ISSN: 0974-276X
Research Article - (2009) Volume 2, Issue 2
As we are ushering in new age of data driven world, we face an enormous challenge of deriving information from heaps of data available. The amount of data being generated is overwhelming and this calls for exploring novel and effective methods for clustering and classification of such data. CAM kinase family is known to contain many enzymes involved in important physiological processes. In the present study, 13 important physicochemical parameters were calculated for 56 sequences of CAM kinase family in silico. Self organizing Maps (SOM) were employed for the classifying and clustering similar sequences and visualization of high dimensional data spaces as they are known for their capability to maintain the essence of topological relationships between the features. SOM effectively yielded 4 clusters which were distinct from each other and marked by characteristic features.
Keywords: Kohonen map, Self Organizing Maps (SOM), CAM Kinase, Bioinformatics, In silico, Clustering.
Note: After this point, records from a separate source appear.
Lemma dueDate_lt loan i (k : nat) :
  dueDate loan i < dueDate loan (i + Z.of_nat (S k)).
Proof.
  induction k as [| k IH].
  - destruct (dueDate_succ loan i) as [D [HD E]].
    change (Z.of_nat 1) with 1. rewrite E. unfold JSDate.msPerDay. lia.
  - destruct (dueDate_succ loan (i + Z.of_nat (S k))) as [D [HD E]].
    replace (i + Z.of_nat (S (S k))) with (i + Z.of_nat (S k) + 1) by lia.
    rewrite E. revert IH.
    generalize (dueDate loan (i + Z.of_nat (S k))) (dueDate loan i).
    unfold JSDate.msPerDay. intros; lia.
Qed.

Lemma dueDate_strict_mono loan i j : i < j -> dueDate loan i < dueDate loan j.
Proof.
  intros H. replace j with (i + Z.of_nat (S (Z.to_nat (j - i - 1)))) by lia.
  apply dueDate_lt.
Qed.

Lemma loanEndDate_dueDate loan :
  loanEndDate loan = dueDate loan (ActiveLoan.loanTermInMonths loan).
Proof. unfold loanEndDate, dueDate. reflexivity. Qed.

Lemma dueDate_before_loanEndDate loan i :
  i < ActiveLoan.loanTermInMonths loan -> dueDate loan i < loanEndDate loan.
Proof.
  intros H. rewrite loanEndDate_dueDate. now apply dueDate_strict_mono.
Qed.

End DueDates.

(** X24: as time passes the schedule only loses rows: every row of the
    schedule computed at a later time is a row of the schedule computed at
    an earlier time. *)
Theorem schedule_only_shrinks_with_time
    (now1 now2 : JSDate.Date) (userVehicles : list ActiveLoan.t) :
  now1 <= now2 ->
  incl (allFuturePayments now2 userVehicles)
       (allFuturePayments now1 userVehicles).
Proof.
  intros H e He. apply In_allFuturePayments in He.
  destruct He as (loan & i & Hin & Hi & Hdue & ->).
  apply In_allFuturePayments. exists loan, i. repeat split; auto; try lia.
  pose proof (setHours_mono _ _ H) as Hm.
  revert Hdue Hm. generalize (dueDate loan i).
  generalize (JSDate.setHours now1 0 0 0 0) (JSDate.setHours now2 0 0 0 0).
  intros; lia.
Qed.

Lemma schedule_only_shrinks_with_time_witness :
  incl (allFuturePayments Sample.mar31 [Sample.loan100])
       (allFuturePayments Sample.jan31 [Sample.loan100]).
Proof.
  apply schedule_only_shrinks_with_time. vm_compute. discriminate.
Defined.

(** X25: the due dates of an obligation are strictly increasing in the
    month index: a later instalment is due later, and no two instalments
    of an obligation fall on the same day. *)
Theorem due_dates_strictly_increase (loan : ActiveLoan.t) (i j : Z) :
  (i < j <-> dueDate loan i < dueDate loan j)
  /\ (dueDate loan i = dueDate loan j -> i = j).
Proof.
  assert (Hlt : forall a b, dueDate loan a < dueDate loan b -> a < b).
  { intros a b H. destruct (Z.lt_ge_cases a b) as [Hab | Hge]; [exact Hab |].
    exfalso. destruct (Z.eq_dec a b) as [-> | Hne]; [lia |].
    pose proof (dueDate_strict_mono loan b a ltac:(lia)). lia. }
  split.
  - split; [apply dueDate_strict_mono | apply Hlt].
  - intros E. destruct (Z.lt_trichotomy i j) as [H | [H | H]]; [| exact H |].
    + pose proof (dueDate_strict_mono loan i j H). lia.
    + pose proof (dueDate_strict_mono loan j i H). lia.
Qed.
The urge to describe and explore not only the complex phenomena of life but also to seek answers to what lies beyond the realm of current understanding of life processes at molecular level continues to be a major inspiration in modern biology. Human mind is an advance neural cognitive system, a fact exemplified and reinforced by its learning and decision making ability, hence, his endeavor to automate the process of learning and decision making process by devising and employing machine learning techniques should not come as a surprise. In the present data- driven, information - starved world, this gold rush to produce enormous volumes of data would have been of no avail if not empowered by advanced powerful and comprehensive machine learning methods for analysis. The exponential rise in challenges posed to a biologist has propelled a new impetus for development of new and efficient algorithms and methods for analysis of such data or exploring the existing ones in biological contexts. Proliferation of low cost technology, astonishing growth in computing power and interdisciplinary nature of this field has led to revolution of a sort in recent times. Literature abounds with examples of application of machine learning in biological systems (Tarca et al., 2007). Though both supervised and unsupervised learning methods are being employed in bioinformatics analyses yet unsupervised leaning methods are attracting more interest as they offer many advantages like elimination of need of labeling and predefined knowledge of classes and are valuable in gaining an understanding of basic nature of data.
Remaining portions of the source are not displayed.